What the exercise asks: Reproduce the entries so that every line matches the original exactly.

Listed entries:

(** *** A whole run with the GPU flag off, against its script *)

Ltac script_stage :=
  lazymatch goal with
  | |- spec (check_dependencies _) _ => call check_dependencies_script
  | |- spec (check_root_permissions _) _ =>
      call check_root_permissions_script
  | |- spec (setup_build_environment _) _ =>
      call setup_build_environment_script
  | |- spec (install_prerequisites _) _ =>
      call install_prerequisites_script
  | |- spec (download_kernel_source _ _) _ =>
      call download_kernel_source_script
  | |- spec (download_ubuntu_rockchip_patches _) _ =>
      call download_ubuntu_rockchip_patches_script
  | |- spec (configure_kernel _ _) _ => call configure_kernel_script
  | |- spec (build_kernel _ _) _ => call build_kernel_script
  | |- spec (install_kernel _ _) _ => call install_kernel_script
  | |- spec (cleanup_build _ _) _ => call cleanup_build_script
  | |- spec (pipeline _ _) _ => unfold pipeline
  | |- spec (gpu_stages _ _ _) _ => unfold gpu_stages
  | |- spec (install_stages _ _ _) _ => unfold install_stages
  end.

(** The moves of a trace made of the segments of the stages and of the
    messages of [main], which are no moves. *)
Ltac segments_of_moves :=
  rewrite ?moves_app;
  repeat match goal with
         | |- context [moves (?e :: ?l)] =>
             change (moves (e :: l)) with (move_of e ++ moves l)%list;
             cbn [move_of]
         end;
  change (moves []) with (@nil move);
  cbn [app]; rewrite ?app_nil_r.

Ltac compose_scripts :=
  repeat first
    [ assumption
    | apply follows_app_stop; assumption
    | apply follows_app_done; [assumption|]
    | split; reflexivity ].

Task answer:
(** *** A whole run with the GPU flag off, against its script *)

Ltac script_stage :=
  lazymatch goal with
  | |- spec (check_dependencies _) _ => call check_dependencies_script
  | |- spec (check_root_permissions _) _ =>
      call check_root_permissions_script
  | |- spec (setup_build_environment _) _ =>
      call setup_build_environment_script
  | |- spec (install_prerequisites _) _ =>
      call install_prerequisites_script
  | |- spec (download_kernel_source _ _) _ =>
      call download_kernel_source_script
  | |- spec (download_ubuntu_rockchip_patches _) _ =>
      call download_ubuntu_rockchip_patches_script
  | |- spec (configure_kernel _ _) _ => call configure_kernel_script
  | |- spec (build_kernel _ _) _ => call build_kernel_script
  | |- spec (install_kernel _ _) _ => call install_kernel_script
  | |- spec (cleanup_build _ _) _ => call cleanup_build_script
  | |- spec (pipeline _ _) _ => unfold pipeline
  | |- spec (gpu_stages _ _ _) _ => unfold gpu_stages
  | |- spec (install_stages _ _ _) _ => unfold install_stages
  end.

(** The moves of a trace made of the segments of the stages and of the
    messages of [main], which are no moves. *)
Ltac segments_of_moves :=
  rewrite ?moves_app;
  repeat match goal with
         | |- context [moves (?e :: ?l)] =>
             change (moves (e :: l)) with (move_of e ++ moves l)%list;
             cbn [move_of]
         end;
  change (moves []) with (@nil move);
  cbn [app]; rewrite ?app_nil_r.

Ltac compose_scripts :=
  repeat first
    [ assumption
    | apply follows_app_stop; assumption
    | apply follows_app_done; [assumption|]
    | split; reflexivity ].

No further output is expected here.